# Try it
Filter the entries for the word "most". Copy each line that has it.

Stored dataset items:
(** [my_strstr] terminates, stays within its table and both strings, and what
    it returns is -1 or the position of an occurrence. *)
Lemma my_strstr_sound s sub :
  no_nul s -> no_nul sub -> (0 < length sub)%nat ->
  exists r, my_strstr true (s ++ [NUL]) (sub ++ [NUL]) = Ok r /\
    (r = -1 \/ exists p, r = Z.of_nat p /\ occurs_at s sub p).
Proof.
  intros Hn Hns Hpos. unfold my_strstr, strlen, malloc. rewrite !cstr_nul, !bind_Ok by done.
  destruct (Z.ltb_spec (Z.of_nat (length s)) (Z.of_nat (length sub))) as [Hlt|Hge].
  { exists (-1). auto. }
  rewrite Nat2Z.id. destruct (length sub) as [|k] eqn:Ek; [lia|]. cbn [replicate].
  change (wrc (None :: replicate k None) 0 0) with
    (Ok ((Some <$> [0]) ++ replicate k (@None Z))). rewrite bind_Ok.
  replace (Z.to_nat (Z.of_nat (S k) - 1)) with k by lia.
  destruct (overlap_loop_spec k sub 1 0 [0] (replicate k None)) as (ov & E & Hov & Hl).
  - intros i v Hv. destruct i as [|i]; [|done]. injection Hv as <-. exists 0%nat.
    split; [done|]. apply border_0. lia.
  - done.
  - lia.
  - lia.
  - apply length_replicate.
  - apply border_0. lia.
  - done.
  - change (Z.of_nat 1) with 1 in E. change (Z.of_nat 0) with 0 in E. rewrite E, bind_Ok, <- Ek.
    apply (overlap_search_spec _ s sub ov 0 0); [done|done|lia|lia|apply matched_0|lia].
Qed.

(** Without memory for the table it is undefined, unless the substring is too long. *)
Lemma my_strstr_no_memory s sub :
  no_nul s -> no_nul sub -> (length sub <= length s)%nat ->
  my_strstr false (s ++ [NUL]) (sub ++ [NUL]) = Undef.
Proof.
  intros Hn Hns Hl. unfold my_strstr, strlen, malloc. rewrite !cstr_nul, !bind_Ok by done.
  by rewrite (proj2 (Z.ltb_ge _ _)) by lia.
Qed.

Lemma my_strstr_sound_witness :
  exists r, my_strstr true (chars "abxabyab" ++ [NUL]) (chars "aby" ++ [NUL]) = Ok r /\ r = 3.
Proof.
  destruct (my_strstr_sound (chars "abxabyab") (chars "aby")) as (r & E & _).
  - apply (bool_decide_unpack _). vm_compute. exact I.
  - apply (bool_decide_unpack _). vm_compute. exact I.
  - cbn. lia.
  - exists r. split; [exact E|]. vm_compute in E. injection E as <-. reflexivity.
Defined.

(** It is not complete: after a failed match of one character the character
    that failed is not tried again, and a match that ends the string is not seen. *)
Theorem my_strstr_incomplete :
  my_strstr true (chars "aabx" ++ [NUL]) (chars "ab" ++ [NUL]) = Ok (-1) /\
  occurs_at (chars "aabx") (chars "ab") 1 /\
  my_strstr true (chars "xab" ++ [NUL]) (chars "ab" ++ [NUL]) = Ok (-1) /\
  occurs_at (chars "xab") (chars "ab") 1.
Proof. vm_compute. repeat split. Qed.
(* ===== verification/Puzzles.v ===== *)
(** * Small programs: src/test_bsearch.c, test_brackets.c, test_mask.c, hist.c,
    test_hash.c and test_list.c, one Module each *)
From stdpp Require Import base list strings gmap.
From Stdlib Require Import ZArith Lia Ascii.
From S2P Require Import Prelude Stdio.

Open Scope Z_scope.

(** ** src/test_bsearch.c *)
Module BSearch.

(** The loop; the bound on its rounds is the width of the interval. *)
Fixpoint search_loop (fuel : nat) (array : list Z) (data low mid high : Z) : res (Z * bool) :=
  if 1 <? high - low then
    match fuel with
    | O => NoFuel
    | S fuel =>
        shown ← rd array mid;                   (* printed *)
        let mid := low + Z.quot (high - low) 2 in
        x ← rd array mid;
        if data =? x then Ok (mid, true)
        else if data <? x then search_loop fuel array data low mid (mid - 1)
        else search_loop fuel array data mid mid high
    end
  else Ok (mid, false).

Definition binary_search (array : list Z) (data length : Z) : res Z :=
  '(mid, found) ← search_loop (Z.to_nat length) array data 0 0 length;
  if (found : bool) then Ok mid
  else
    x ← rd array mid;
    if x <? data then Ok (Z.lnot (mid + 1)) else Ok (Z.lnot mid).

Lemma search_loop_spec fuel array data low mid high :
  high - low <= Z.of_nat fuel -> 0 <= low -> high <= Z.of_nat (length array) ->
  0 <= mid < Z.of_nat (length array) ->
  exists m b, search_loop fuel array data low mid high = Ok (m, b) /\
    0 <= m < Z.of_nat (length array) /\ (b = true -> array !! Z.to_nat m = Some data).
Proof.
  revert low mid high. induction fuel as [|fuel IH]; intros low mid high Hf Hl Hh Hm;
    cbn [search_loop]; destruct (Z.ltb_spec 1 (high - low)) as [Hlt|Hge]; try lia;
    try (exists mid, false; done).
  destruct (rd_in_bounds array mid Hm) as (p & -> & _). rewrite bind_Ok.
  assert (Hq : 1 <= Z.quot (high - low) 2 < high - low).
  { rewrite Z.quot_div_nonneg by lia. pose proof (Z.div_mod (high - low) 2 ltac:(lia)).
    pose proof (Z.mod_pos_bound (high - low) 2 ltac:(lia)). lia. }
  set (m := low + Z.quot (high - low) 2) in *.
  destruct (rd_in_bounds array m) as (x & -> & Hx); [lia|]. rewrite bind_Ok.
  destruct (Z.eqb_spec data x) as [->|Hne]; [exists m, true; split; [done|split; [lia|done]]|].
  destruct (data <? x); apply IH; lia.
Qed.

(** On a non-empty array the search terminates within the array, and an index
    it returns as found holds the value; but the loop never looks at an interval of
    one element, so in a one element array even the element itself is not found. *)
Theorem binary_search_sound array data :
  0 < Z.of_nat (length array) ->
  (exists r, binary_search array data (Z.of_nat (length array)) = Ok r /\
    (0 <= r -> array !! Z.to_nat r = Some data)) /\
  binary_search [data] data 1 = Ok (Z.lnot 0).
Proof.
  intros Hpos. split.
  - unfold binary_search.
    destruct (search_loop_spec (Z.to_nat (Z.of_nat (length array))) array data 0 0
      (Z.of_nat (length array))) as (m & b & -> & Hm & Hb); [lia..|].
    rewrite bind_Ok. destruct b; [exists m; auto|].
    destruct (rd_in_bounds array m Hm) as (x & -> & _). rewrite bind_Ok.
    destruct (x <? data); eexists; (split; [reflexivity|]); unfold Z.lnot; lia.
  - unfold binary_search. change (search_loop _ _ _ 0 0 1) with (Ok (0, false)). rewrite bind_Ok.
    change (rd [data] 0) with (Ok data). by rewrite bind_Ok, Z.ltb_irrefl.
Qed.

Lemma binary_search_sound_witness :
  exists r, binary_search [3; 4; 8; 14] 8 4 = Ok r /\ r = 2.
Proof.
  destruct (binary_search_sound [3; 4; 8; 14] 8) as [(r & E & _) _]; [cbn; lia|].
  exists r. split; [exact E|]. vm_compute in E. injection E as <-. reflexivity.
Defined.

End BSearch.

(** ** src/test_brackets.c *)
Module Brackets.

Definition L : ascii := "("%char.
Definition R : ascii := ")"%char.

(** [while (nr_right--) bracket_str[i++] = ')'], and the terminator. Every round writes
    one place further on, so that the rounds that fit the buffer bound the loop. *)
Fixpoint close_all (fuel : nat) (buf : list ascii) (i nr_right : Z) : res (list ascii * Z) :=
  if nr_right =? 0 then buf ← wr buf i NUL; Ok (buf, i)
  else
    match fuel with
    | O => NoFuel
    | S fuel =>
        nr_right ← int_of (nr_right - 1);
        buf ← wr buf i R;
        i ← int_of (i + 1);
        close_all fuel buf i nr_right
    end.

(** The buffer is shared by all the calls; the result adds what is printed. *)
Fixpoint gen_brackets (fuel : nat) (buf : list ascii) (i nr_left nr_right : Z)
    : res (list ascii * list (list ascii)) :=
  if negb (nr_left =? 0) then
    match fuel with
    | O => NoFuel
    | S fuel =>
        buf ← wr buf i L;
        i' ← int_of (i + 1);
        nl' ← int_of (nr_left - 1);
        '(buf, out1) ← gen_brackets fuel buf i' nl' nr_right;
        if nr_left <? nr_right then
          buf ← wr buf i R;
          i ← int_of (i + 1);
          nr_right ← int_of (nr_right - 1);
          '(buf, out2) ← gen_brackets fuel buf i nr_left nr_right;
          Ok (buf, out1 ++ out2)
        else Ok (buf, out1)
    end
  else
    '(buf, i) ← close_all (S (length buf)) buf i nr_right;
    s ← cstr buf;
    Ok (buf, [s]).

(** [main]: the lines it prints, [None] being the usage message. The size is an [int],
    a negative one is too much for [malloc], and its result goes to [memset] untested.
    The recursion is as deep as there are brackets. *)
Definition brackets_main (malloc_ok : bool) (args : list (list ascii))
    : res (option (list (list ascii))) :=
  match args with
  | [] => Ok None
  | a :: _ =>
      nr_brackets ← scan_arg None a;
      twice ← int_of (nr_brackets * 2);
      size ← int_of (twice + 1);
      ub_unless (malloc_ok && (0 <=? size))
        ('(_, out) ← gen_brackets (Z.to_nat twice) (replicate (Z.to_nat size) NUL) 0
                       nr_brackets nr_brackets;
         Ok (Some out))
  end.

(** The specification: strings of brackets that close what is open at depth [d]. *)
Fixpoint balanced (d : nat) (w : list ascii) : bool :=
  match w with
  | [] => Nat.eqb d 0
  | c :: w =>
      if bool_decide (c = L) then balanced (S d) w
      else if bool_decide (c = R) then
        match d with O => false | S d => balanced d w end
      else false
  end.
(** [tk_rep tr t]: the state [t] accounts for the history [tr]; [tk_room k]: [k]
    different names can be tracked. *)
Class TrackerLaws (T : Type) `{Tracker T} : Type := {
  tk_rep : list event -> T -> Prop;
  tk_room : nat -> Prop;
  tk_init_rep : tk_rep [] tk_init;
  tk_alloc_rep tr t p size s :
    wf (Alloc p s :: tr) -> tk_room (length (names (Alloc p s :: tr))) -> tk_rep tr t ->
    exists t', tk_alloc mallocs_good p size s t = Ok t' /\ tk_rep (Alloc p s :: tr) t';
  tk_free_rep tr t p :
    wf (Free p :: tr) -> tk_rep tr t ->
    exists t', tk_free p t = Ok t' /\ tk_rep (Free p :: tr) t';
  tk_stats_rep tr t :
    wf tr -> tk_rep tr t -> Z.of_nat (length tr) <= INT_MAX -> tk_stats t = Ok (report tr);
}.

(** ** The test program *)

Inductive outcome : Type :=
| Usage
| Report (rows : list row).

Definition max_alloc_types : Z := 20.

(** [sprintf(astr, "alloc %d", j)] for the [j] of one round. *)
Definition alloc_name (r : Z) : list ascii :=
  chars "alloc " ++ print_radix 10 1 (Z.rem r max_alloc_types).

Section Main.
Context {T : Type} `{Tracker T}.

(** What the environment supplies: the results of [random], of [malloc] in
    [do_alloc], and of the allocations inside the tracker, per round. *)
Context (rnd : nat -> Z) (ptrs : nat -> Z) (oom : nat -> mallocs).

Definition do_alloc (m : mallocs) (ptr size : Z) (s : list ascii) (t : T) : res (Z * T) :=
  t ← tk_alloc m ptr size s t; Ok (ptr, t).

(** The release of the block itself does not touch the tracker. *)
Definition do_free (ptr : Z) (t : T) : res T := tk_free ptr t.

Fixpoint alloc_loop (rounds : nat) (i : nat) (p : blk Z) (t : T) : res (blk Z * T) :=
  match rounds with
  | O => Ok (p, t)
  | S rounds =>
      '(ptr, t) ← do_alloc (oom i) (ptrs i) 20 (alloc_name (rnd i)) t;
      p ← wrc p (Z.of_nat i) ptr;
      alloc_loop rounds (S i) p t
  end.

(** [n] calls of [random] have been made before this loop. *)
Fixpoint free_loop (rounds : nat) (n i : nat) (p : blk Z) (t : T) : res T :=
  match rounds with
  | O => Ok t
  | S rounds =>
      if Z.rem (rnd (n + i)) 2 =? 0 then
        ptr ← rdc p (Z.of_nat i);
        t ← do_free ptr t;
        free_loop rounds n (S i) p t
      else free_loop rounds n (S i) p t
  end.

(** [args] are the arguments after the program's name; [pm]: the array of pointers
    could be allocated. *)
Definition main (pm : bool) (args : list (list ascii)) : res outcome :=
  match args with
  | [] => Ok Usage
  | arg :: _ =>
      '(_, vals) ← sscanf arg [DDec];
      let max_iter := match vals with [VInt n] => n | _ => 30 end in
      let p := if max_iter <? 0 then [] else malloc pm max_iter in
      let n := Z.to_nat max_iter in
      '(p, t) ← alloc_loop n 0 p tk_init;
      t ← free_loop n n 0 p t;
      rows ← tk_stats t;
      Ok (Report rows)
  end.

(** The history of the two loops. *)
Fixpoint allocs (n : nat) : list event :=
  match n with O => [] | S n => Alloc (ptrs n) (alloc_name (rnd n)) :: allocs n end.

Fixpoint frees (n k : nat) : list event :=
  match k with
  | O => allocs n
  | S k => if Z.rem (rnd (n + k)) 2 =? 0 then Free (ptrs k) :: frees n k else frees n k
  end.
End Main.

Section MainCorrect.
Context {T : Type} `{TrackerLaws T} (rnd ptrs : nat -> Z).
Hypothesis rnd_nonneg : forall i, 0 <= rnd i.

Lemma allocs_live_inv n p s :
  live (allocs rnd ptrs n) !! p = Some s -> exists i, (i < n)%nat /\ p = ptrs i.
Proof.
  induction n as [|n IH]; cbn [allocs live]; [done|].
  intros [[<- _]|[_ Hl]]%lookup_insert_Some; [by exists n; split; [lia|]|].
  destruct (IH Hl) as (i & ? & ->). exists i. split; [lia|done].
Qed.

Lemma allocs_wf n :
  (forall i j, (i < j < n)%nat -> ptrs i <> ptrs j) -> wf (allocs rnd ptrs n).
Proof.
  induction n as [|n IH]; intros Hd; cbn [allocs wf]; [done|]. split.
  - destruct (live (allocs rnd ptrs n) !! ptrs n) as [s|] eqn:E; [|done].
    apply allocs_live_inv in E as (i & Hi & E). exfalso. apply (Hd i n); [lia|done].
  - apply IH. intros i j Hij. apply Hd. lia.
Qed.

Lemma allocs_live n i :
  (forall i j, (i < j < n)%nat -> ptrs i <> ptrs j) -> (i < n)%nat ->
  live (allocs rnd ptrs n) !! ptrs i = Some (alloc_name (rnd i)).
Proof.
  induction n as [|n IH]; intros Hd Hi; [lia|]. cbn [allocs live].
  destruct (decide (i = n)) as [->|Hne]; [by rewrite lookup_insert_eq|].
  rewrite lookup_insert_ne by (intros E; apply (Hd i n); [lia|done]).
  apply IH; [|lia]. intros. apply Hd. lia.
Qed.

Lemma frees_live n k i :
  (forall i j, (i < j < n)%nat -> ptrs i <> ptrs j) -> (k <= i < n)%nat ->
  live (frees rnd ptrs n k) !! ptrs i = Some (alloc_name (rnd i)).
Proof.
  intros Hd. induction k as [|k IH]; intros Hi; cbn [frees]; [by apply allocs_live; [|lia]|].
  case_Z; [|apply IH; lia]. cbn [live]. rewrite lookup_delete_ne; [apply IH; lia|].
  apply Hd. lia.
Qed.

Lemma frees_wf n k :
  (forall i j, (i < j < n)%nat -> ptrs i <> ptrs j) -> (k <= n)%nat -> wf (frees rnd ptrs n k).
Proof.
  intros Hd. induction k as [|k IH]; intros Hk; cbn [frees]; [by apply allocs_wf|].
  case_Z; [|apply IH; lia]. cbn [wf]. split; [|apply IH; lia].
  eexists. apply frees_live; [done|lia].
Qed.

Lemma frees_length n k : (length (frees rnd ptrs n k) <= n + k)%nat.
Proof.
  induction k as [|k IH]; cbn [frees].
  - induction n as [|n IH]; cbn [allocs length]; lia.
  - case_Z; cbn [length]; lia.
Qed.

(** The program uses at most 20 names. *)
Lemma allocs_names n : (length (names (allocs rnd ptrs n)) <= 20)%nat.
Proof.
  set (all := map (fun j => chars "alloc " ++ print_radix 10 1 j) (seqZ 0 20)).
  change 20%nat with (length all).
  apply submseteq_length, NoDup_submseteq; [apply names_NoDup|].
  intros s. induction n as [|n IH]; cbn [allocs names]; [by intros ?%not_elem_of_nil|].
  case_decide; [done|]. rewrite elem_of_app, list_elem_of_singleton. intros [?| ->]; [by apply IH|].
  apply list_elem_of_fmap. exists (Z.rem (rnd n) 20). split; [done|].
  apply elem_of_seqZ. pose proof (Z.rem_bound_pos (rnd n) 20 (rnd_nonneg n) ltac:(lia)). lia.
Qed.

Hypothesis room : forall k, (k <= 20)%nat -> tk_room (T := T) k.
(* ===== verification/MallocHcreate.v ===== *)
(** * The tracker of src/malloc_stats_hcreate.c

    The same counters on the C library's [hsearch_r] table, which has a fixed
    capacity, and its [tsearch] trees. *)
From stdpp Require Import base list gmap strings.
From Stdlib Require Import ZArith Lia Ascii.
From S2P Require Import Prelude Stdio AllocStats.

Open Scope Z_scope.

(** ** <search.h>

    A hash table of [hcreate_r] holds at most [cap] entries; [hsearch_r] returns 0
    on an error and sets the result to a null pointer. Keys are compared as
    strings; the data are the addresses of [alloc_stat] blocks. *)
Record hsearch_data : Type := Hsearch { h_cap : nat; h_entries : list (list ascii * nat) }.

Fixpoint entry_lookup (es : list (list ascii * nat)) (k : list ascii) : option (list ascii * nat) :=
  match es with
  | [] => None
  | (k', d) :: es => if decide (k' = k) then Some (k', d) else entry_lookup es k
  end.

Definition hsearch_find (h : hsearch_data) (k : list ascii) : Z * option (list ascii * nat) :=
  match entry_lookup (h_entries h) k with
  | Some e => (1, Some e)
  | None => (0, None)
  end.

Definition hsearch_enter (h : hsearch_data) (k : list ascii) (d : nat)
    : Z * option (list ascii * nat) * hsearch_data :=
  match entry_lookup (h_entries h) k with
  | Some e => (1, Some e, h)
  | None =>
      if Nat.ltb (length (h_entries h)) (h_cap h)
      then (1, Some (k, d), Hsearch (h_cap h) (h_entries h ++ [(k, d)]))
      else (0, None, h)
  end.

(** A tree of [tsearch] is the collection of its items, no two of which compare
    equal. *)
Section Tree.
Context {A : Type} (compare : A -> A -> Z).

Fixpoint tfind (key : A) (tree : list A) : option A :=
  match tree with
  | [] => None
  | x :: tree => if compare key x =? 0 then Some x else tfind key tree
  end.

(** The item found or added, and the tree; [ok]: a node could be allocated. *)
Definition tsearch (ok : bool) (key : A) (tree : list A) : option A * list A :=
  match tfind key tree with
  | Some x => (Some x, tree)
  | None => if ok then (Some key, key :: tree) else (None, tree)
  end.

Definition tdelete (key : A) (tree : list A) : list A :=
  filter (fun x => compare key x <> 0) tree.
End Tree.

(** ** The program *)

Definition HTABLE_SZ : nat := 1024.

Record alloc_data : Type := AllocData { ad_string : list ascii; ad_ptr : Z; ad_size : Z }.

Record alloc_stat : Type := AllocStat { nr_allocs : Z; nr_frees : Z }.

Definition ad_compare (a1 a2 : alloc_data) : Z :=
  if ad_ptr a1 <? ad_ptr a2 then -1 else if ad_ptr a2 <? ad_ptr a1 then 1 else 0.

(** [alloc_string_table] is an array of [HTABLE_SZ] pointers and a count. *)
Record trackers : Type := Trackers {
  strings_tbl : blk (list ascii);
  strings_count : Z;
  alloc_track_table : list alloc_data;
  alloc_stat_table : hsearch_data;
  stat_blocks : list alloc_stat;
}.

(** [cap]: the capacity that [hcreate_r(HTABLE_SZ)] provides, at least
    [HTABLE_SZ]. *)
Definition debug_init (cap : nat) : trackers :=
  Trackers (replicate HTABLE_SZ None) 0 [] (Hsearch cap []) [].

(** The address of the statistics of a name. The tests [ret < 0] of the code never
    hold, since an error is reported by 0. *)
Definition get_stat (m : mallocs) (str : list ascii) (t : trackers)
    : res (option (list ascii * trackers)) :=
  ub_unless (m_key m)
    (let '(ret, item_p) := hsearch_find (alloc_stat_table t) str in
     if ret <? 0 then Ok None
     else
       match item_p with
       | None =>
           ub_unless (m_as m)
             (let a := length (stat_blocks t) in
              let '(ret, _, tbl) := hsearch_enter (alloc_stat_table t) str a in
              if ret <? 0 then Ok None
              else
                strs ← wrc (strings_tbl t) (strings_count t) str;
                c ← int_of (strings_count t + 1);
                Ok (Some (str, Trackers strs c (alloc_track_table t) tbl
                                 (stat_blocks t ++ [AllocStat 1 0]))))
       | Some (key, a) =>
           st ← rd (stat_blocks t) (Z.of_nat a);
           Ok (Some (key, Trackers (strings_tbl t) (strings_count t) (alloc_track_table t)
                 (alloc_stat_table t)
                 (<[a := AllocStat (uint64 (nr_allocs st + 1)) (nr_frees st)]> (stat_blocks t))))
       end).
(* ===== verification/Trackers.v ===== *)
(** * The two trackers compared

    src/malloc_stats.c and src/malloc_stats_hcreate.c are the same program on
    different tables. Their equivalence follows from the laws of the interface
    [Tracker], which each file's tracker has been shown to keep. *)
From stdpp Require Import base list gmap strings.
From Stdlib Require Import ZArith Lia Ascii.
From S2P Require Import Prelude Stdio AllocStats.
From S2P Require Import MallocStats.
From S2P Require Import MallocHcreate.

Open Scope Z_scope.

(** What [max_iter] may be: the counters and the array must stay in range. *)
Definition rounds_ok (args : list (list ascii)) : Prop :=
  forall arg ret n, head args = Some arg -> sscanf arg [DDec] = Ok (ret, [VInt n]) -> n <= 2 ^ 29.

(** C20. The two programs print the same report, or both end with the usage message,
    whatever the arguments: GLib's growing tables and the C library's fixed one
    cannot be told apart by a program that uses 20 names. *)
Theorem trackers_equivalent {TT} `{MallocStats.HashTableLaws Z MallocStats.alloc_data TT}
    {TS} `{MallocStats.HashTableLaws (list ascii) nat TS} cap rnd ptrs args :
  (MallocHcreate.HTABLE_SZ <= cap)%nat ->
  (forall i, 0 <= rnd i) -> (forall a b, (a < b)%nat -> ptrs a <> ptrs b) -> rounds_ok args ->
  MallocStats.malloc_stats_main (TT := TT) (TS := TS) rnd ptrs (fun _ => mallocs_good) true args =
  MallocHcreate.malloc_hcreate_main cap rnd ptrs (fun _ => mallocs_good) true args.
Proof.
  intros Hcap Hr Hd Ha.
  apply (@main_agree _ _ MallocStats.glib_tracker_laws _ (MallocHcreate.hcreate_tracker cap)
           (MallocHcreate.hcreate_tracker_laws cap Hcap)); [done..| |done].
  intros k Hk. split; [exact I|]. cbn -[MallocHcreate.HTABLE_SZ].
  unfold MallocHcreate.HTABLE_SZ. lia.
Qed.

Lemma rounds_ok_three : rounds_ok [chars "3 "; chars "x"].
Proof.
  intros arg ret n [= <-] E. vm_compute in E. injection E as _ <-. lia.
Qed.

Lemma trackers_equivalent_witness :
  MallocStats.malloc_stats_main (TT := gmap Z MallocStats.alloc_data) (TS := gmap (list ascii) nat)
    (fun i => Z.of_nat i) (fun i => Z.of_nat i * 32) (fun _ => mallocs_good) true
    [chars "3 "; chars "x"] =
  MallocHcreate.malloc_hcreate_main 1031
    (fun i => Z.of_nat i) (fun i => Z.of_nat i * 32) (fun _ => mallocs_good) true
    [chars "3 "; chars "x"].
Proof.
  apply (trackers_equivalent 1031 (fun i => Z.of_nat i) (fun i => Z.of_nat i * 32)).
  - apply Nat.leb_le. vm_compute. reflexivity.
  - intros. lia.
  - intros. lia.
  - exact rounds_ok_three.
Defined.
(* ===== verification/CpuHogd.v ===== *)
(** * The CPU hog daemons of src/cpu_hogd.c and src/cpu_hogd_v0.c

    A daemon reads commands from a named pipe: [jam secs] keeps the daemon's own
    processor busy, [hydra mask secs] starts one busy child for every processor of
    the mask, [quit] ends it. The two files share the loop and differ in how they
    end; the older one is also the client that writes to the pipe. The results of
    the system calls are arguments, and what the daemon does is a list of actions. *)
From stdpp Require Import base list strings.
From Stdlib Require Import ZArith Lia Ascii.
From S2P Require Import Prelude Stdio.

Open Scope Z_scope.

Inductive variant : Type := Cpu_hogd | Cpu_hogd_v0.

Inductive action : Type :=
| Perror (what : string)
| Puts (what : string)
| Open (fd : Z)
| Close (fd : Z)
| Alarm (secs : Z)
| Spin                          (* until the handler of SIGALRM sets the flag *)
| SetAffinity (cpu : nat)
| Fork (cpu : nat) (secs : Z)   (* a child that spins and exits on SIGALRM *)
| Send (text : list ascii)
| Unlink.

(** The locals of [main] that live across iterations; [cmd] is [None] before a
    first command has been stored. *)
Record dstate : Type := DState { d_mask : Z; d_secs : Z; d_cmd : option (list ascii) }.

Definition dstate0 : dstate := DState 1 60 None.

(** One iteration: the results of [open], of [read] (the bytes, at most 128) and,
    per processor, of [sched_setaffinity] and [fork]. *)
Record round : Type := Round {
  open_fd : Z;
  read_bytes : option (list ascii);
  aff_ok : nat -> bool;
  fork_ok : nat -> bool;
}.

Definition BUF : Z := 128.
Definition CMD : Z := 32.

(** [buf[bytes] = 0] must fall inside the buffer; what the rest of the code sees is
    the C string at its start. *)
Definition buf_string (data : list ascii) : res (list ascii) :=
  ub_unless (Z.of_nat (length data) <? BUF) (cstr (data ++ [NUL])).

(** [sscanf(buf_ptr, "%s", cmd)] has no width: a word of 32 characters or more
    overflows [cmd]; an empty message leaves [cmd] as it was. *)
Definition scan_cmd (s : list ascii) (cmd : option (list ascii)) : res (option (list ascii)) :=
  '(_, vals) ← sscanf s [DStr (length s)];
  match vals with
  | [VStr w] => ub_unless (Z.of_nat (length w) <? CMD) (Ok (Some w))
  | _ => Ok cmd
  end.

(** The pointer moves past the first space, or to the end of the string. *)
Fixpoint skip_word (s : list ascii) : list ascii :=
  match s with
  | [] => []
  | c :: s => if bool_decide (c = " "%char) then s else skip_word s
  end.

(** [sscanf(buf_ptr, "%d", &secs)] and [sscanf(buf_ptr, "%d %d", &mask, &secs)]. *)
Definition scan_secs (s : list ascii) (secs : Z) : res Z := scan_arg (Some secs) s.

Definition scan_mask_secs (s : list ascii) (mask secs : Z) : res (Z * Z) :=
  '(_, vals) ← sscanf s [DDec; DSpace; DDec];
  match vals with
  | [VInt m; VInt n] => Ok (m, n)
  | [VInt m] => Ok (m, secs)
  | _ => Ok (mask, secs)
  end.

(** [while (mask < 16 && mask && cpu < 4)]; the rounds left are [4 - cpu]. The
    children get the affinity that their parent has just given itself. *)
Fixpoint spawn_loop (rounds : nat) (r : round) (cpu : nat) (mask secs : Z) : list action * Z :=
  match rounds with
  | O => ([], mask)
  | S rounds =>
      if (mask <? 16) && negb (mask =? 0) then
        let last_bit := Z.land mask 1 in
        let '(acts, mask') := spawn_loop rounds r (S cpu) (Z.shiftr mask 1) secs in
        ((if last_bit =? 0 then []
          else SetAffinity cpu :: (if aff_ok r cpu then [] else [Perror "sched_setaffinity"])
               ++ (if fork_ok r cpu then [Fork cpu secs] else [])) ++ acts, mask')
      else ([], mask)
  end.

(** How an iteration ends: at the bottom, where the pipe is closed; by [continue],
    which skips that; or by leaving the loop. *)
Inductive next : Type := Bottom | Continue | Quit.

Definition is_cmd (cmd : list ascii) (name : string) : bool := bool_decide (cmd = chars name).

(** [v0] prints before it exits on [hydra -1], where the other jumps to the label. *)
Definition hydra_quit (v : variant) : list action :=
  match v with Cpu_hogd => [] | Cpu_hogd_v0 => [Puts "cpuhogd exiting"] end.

# Result of the exercise
(** The program uses at most 20 names. *)
    A hash table of [hcreate_r] holds at most [cap] entries; [hsearch_r] returns 0
(** One iteration: the results of [open], of [read] (the bytes, at most 128) and,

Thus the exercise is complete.